TASK DIRECTIONS — Please set down the records below exactly as they appear.

DATA PROVIDED —
'''

(** * The constant-expression evaluator of lib/Core/ExecutorUtil.cpp

    A shallow embedding of [Executor::evalConstantExpr] and of the
    interfaces it is written against, followed by the properties of the
    evaluator.

    Layout of the development:
    - [llvm]: the LLVM-side data the evaluator reads (types, opcodes,
      comparison predicates, rounding modes, constants);
    - [result]: the outcome of a call (a value, [abort()] after writes to
      the error stream, or an undefined operation);
    - [IntBuilder], [FloatBuilder], [TargetLayout]: the interfaces of
      [klee::ConstantExpr], [klee::FConstantExpr] and of the data layout;
    - [Evaluator]: [evalConstantExpr] itself, line by line;
    - [Recording], [BitVector], [PackedLayout]: instances of the interfaces;
    - the theorems. *)

From Stdlib Require Import ZArith List String Bool Lia.
Import ListNotations.
Open Scope Z_scope.

#[local] Set Warnings "-register-all".

(** [Expr::Width] is an unsigned bit count. *)
Definition Width := Z.

(** C's [unsigned] is 32 bits wide: a conversion to it keeps the low 32 bits. *)
Definition to_unsigned (v : Z) : Z := v mod 2 ^ 32.

(** ** LLVM-side data *)
Module llvm.

(** [llvm::Type], as far as the evaluator looks at it. *)
Inductive Type_ : Type :=
| IntegerTy (bits : Z)
| FloatingTy (bits : Z)
| PointerTy (pointee : Type_)
| ArrayTy (count : Z) (elem : Type_)
| VectorTy (count : Z) (elem : Type_)
| StructTy (fields : list Type_).

(** [dyn_cast<StructType>]: the field types of a struct type. *)
Definition asStructType (t : Type_) : option (list Type_) :=
  match t with
  | StructTy fields => Some fields
  | _ => None
  end.

(** [SequentialType::getElementType], after [cast<SequentialType>]:
    pointers, arrays and vectors are the sequential types. *)
Definition asSequentialType (t : Type_) : option Type_ :=
  match t with
  | PointerTy e | ArrayTy _ e | VectorTy _ e => Some e
  | _ => None
  end.

(** [APFloat::roundingMode]. *)
Inductive roundingMode : Type :=
| rmNearestTiesToEven
| rmTowardPositive
| rmTowardNegative
| rmTowardZero
| rmNearestTiesToAway.

(** [CmpInst::Predicate]. *)
Inductive Predicate : Type :=
| FCMP_FALSE | FCMP_OEQ | FCMP_OGT | FCMP_OGE | FCMP_OLT | FCMP_OLE
| FCMP_ONE | FCMP_ORD | FCMP_UNO | FCMP_UEQ | FCMP_UGT | FCMP_UGE
| FCMP_ULT | FCMP_ULE | FCMP_UNE | FCMP_TRUE | BAD_FCMP_PREDICATE
| ICMP_EQ | ICMP_NE | ICMP_UGT | ICMP_UGE | ICMP_ULT | ICMP_ULE
| ICMP_SGT | ICMP_SGE | ICMP_SLT | ICMP_SLE | BAD_ICMP_PREDICATE.
(** * SME assessment front end: HTTP client, gateway, local history, results page

    A shallow embedding of the TypeScript sources

    - [api/client.ts]      ([request]),
    - [api/assessment.ts]  ([healthCheck], [createAssessment], [getAssessment],
                            [getAssessmentReport], [getAssessmentAI]),
    - [utils/history.ts]   ([getHistory], [addToHistory], [clearHistory]),
    - [pages/ResultsPage.tsx] (the [fetchData] effect),

    together with the properties the specification states about them.

    TypeScript types are erased at run time: what [response.json()] and
    [JSON.parse] hand back is whatever the text denotes.  Values are therefore
    modelled as untyped JavaScript values, and the typed views ([HistoryItem])
    are encodings into them.  Promises are modelled by their settled outcome
    ([result]): [await] is monadic bind, [.catch] is a handler on [Err].
    The browser is a parameter of the development: [fetch], [JSON.parse],
    [JSON.stringify] and the build-time environment are section variables, and
    [localStorage] is a finite map from keys to strings that is passed
    explicitly.  Console logging is not modelled. *)

From Stdlib Require Import ZArith String Ascii List Bool Lia.
From stdpp Require Import base tactics option list gmap strings pretty.

Set Warnings "-register-all".
Local Open Scope string_scope.
Local Open Scope Z_scope.

(** ** JavaScript values *)

(** Strings stand for JavaScript strings (as their UTF-8 bytes).  Numbers are
    integer valued: the modelled code only tests numbers for truthiness,
    compares them and hands them back to [JSON.stringify]. *)
Inductive value : Type :=
| VUndefined
| VNull
| VBool (b : bool)
| VNum (n : Z)
| VStr (s : string)
| VArr (elems : list value)
| VObj (props : list (string * value)).

(** Thrown values.  Everything the modelled code throws or sees thrown is an
    [Error] object; only its [message] is ever read. *)
Inductive exn : Type :=
| Error (msg : string)
| TypeError (msg : string)
| SyntaxError (msg : string).

Definition message (e : exn) : string :=
  match e with
  | Error m | TypeError m | SyntaxError m => m
  end.

(** The outcome of an evaluation that may throw, or of a settled promise. *)
Inductive result (A : Type) : Type :=
| Ok (a : A)
| Err (e : exn).
Arguments Ok {A} a.
Arguments Err {A} e.

#[global]
Instance result_ret : MRet result := fun A a => Ok a.

#[global]
Instance result_bind : MBind result := fun A B f m =>
  match m with
  | Ok a => f a
  | Err e => Err e
  end.

(** [ToBoolean]. *)
Definition truthy (v : value) : bool :=
  match v with
  | VUndefined | VNull => false
  | VBool b => b
  | VNum n => negb (n =? 0)
  | VStr s => negb (String.eqb s "")
  | VArr _ | VObj _ => true
  end.

(** [a || b]. *)
Definition or_else (a b : value) : value := if truthy a then a else b.

Fixpoint lookup_prop (key : string) (props : list (string * value)) : value :=
  match props with
  | [] => VUndefined
  | (k, v) :: rest => if String.eqb k key then v else lookup_prop key rest
  end.

(** The wording of V8 for a property read on [null] or [undefined]. *)
Definition cannot_read (v : value) (key : string) : string :=
  "Cannot read properties of " +:+
  (match v with VNull => "null" | _ => "undefined" end) +:+
  " (reading '" +:+ key +:+ "')".

(** [v.key], for the keys the sources read ([detail], [report_md], [ai_md],
    [id], [company], [industry], [created_at]): none of them is a property of
    a prototype, so only own properties of objects answer. *)
Definition get (v : value) (key : string) : result value :=
  match v with
  | VUndefined | VNull => Err (TypeError (cannot_read v key))
  | VObj props => Ok (lookup_prop key props)
  | VBool _ | VNum _ | VStr _ | VArr _ => Ok VUndefined
  end.

(** [v?.key]: [undefined] on [null] and [undefined], and [v.key] otherwise. *)
Definition prop (v : value) (key : string) : value :=
  match v with
  | VObj props => lookup_prop key props
  | _ => VUndefined
  end.

(** [a === b].  Arrays and objects compare by identity; the operands the
    sources compare come from different evaluations and never alias. *)
Definition strict_eq (a b : value) : bool :=
  match a, b with
  | VUndefined, VUndefined => true
  | VNull, VNull => true
  | VBool x, VBool y => Bool.eqb x y
  | VNum x, VNum y => x =? y
  | VStr x, VStr y => String.eqb x y
  | _, _ => false
  end.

'''

ANSWER FOR THIS EXERCISE —
(** * The constant-expression evaluator of lib/Core/ExecutorUtil.cpp

    A shallow embedding of [Executor::evalConstantExpr] and of the
    interfaces it is written against, followed by the properties of the
    evaluator.

    Layout of the development:
    - [llvm]: the LLVM-side data the evaluator reads (types, opcodes,
      comparison predicates, rounding modes, constants);
    - [result]: the outcome of a call (a value, [abort()] after writes to
      the error stream, or an undefined operation);
    - [IntBuilder], [FloatBuilder], [TargetLayout]: the interfaces of
      [klee::ConstantExpr], [klee::FConstantExpr] and of the data layout;
    - [Evaluator]: [evalConstantExpr] itself, line by line;
    - [Recording], [BitVector], [PackedLayout]: instances of the interfaces;
    - the theorems. *)

From Stdlib Require Import ZArith List String Bool Lia.
Import ListNotations.
Open Scope Z_scope.

#[local] Set Warnings "-register-all".

(** [Expr::Width] is an unsigned bit count. *)
Definition Width := Z.

(** C's [unsigned] is 32 bits wide: a conversion to it keeps the low 32 bits. *)
Definition to_unsigned (v : Z) : Z := v mod 2 ^ 32.

(** ** LLVM-side data *)
Module llvm.

(** [llvm::Type], as far as the evaluator looks at it. *)
Inductive Type_ : Type :=
| IntegerTy (bits : Z)
| FloatingTy (bits : Z)
| PointerTy (pointee : Type_)
| ArrayTy (count : Z) (elem : Type_)
| VectorTy (count : Z) (elem : Type_)
| StructTy (fields : list Type_).

(** [dyn_cast<StructType>]: the field types of a struct type. *)
Definition asStructType (t : Type_) : option (list Type_) :=
  match t with
  | StructTy fields => Some fields
  | _ => None
  end.

(** [SequentialType::getElementType], after [cast<SequentialType>]:
    pointers, arrays and vectors are the sequential types. *)
Definition asSequentialType (t : Type_) : option Type_ :=
  match t with
  | PointerTy e | ArrayTy _ e | VectorTy _ e => Some e
  | _ => None
  end.

(** [APFloat::roundingMode]. *)
Inductive roundingMode : Type :=
| rmNearestTiesToEven
| rmTowardPositive
| rmTowardNegative
| rmTowardZero
| rmNearestTiesToAway.

(** [CmpInst::Predicate]. *)
Inductive Predicate : Type :=
| FCMP_FALSE | FCMP_OEQ | FCMP_OGT | FCMP_OGE | FCMP_OLT | FCMP_OLE
| FCMP_ONE | FCMP_ORD | FCMP_UNO | FCMP_UEQ | FCMP_UGT | FCMP_UGE
| FCMP_ULT | FCMP_ULE | FCMP_UNE | FCMP_TRUE | BAD_FCMP_PREDICATE
| ICMP_EQ | ICMP_NE | ICMP_UGT | ICMP_UGE | ICMP_ULT | ICMP_ULE
| ICMP_SGT | ICMP_SGE | ICMP_SLT | ICMP_SLE | BAD_ICMP_PREDICATE.
(** * SME assessment front end: HTTP client, gateway, local history, results page

    A shallow embedding of the TypeScript sources

    - [api/client.ts]      ([request]),
    - [api/assessment.ts]  ([healthCheck], [createAssessment], [getAssessment],
                            [getAssessmentReport], [getAssessmentAI]),
    - [utils/history.ts]   ([getHistory], [addToHistory], [clearHistory]),
    - [pages/ResultsPage.tsx] (the [fetchData] effect),

    together with the properties the specification states about them.

    TypeScript types are erased at run time: what [response.json()] and
    [JSON.parse] hand back is whatever the text denotes.  Values are therefore
    modelled as untyped JavaScript values, and the typed views ([HistoryItem])
    are encodings into them.  Promises are modelled by their settled outcome
    ([result]): [await] is monadic bind, [.catch] is a handler on [Err].
    The browser is a parameter of the development: [fetch], [JSON.parse],
    [JSON.stringify] and the build-time environment are section variables, and
    [localStorage] is a finite map from keys to strings that is passed
    explicitly.  Console logging is not modelled. *)

From Stdlib Require Import ZArith String Ascii List Bool Lia.
From stdpp Require Import base tactics option list gmap strings pretty.

Set Warnings "-register-all".
Local Open Scope string_scope.
Local Open Scope Z_scope.

(** ** JavaScript values *)

(** Strings stand for JavaScript strings (as their UTF-8 bytes).  Numbers are
    integer valued: the modelled code only tests numbers for truthiness,
    compares them and hands them back to [JSON.stringify]. *)
Inductive value : Type :=
| VUndefined
| VNull
| VBool (b : bool)
| VNum (n : Z)
| VStr (s : string)
| VArr (elems : list value)
| VObj (props : list (string * value)).

(** Thrown values.  Everything the modelled code throws or sees thrown is an
    [Error] object; only its [message] is ever read. *)
Inductive exn : Type :=
| Error (msg : string)
| TypeError (msg : string)
| SyntaxError (msg : string).

Definition message (e : exn) : string :=
  match e with
  | Error m | TypeError m | SyntaxError m => m
  end.

(** The outcome of an evaluation that may throw, or of a settled promise. *)
Inductive result (A : Type) : Type :=
| Ok (a : A)
| Err (e : exn).
Arguments Ok {A} a.
Arguments Err {A} e.

#[global]
Instance result_ret : MRet result := fun A a => Ok a.

#[global]
Instance result_bind : MBind result := fun A B f m =>
  match m with
  | Ok a => f a
  | Err e => Err e
  end.

(** [ToBoolean]. *)
Definition truthy (v : value) : bool :=
  match v with
  | VUndefined | VNull => false
  | VBool b => b
  | VNum n => negb (n =? 0)
  | VStr s => negb (String.eqb s "")
  | VArr _ | VObj _ => true
  end.

(** [a || b]. *)
Definition or_else (a b : value) : value := if truthy a then a else b.

Fixpoint lookup_prop (key : string) (props : list (string * value)) : value :=
  match props with
  | [] => VUndefined
  | (k, v) :: rest => if String.eqb k key then v else lookup_prop key rest
  end.

(** The wording of V8 for a property read on [null] or [undefined]. *)
Definition cannot_read (v : value) (key : string) : string :=
  "Cannot read properties of " +:+
  (match v with VNull => "null" | _ => "undefined" end) +:+
  " (reading '" +:+ key +:+ "')".

(** [v.key], for the keys the sources read ([detail], [report_md], [ai_md],
    [id], [company], [industry], [created_at]): none of them is a property of
    a prototype, so only own properties of objects answer. *)
Definition get (v : value) (key : string) : result value :=
  match v with
  | VUndefined | VNull => Err (TypeError (cannot_read v key))
  | VObj props => Ok (lookup_prop key props)
  | VBool _ | VNum _ | VStr _ | VArr _ => Ok VUndefined
  end.

(** [v?.key]: [undefined] on [null] and [undefined], and [v.key] otherwise. *)
Definition prop (v : value) (key : string) : value :=
  match v with
  | VObj props => lookup_prop key props
  | _ => VUndefined
  end.

(** [a === b].  Arrays and objects compare by identity; the operands the
    sources compare come from different evaluations and never alias. *)
Definition strict_eq (a b : value) : bool :=
  match a, b with
  | VUndefined, VUndefined => true
  | VNull, VNull => true
  | VBool x, VBool y => Bool.eqb x y
  | VNum x, VNum y => x =? y
  | VStr x, VStr y => String.eqb x y
  | _, _ => false
  end.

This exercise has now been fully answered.